_DESCRIPTION OF THE TASK_. What you need to produce from the material below is an exact transcription of the lines from the one with "Record web : Type" through the one with "Context (errno pid : Z) (log_opens : bool).", both included, and no other line.

_RECORDED DATA_.
(** The lines of webserver.log and the bytes sent to the client. *)
Record web : Type := mk_web { w_log : list (list Z); w_sent : list Z }.
Notation W := (M web).

Definition LF : Z := 10.
Definition CR : Z := 13.

Section Server.
(** [errno], the process id, and whether the log can be opened. *)
Context (errno pid : Z) (log_opens : bool).

Definition dec (x : Z) : list Z := int_chars digits_lower x 10 true.

(** [ex] is the result of a function that exits with a status. *)
Definition debug_exit {A} (ex : Z -> A) (ty : log_type) (message additional_info : list Z) (socket_fd : Z) (k : W A) : W A :=
  let logbuffer :=
    match ty with
    | ERROR => chars "ERROR: " ++ message ++ chars ":" ++ additional_info ++ chars " Errno=" ++ dec errno ++ chars " exiting pid=" ++ dec pid
    | PROHIBIDO => chars "FORBIDDEN: " ++ message ++ chars ":" ++ additional_info
    | NOENCONTRADO => chars "NOT FOUND: " ++ message ++ chars ":" ++ additional_info
    | LOG => chars " INFO: " ++ message ++ chars ":" ++ additional_info ++ chars ":" ++ dec socket_fd
    end in
  if BUFSIZE * 2 <=? Z.of_nat (length logbuffer) then fault "logbuffer" else
  when log_opens (modify (fun s => mk_web (w_log s ++ [logbuffer]) (w_sent s))) ;;;
  match ty with LOG => k | _ => ret (ex 3) end.
Definition debug := debug_exit (fun status : Z => status).

Definition write_socket (bs : list Z) : W unit := modify (fun s => mk_web (w_log s) (w_sent s ++ bs)).

(** ** Strings in buffers *)

(** The C string of a buffer, which must end inside it. *)
Definition c_string (b : list Z) : W (list Z) :=
  let s := upto_nul b in
  if Z.of_nat (length b) <=? Z.of_nat (length s) then fault "string without end" else ret s.

(** The buffer with the string [s] at its start. *)
Definition set_string (b s : list Z) : W (list Z) :=
  if Z.of_nat (length b) <=? Z.of_nat (length s) then fault "buffer overflow" else ret (s ++ 0 :: drop (S (length s)) b).

Definition strcat (b s : list Z) : W (list Z) :=
  let! d := c_string b in
  set_string b (d ++ s).

(** [isspace] *)
Definition space (c : Z) : bool := (c =? 32) || ((9 <=? c) && (c <=? 13)).

Fixpoint skip_spaces (s : list Z) : list Z :=
  match s with
  | c :: s' => if space c then skip_spaces s' else s
  | [] => []
  end.
Fixpoint break (p : Z -> bool) (s : list Z) : list Z * list Z :=
  match s with
  | c :: s' => if p c then ([], s) else let '(w, r) := break p s' in (c :: w, r)
  | [] => ([], [])
  end.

_TASK RESULT_.
Record web : Type := mk_web { w_log : list (list Z); w_sent : list Z }.
Notation W := (M web).

Definition LF : Z := 10.
Definition CR : Z := 13.

Section Server.
(** [errno], the process id, and whether the log can be opened. *)
Context (errno pid : Z) (log_opens : bool).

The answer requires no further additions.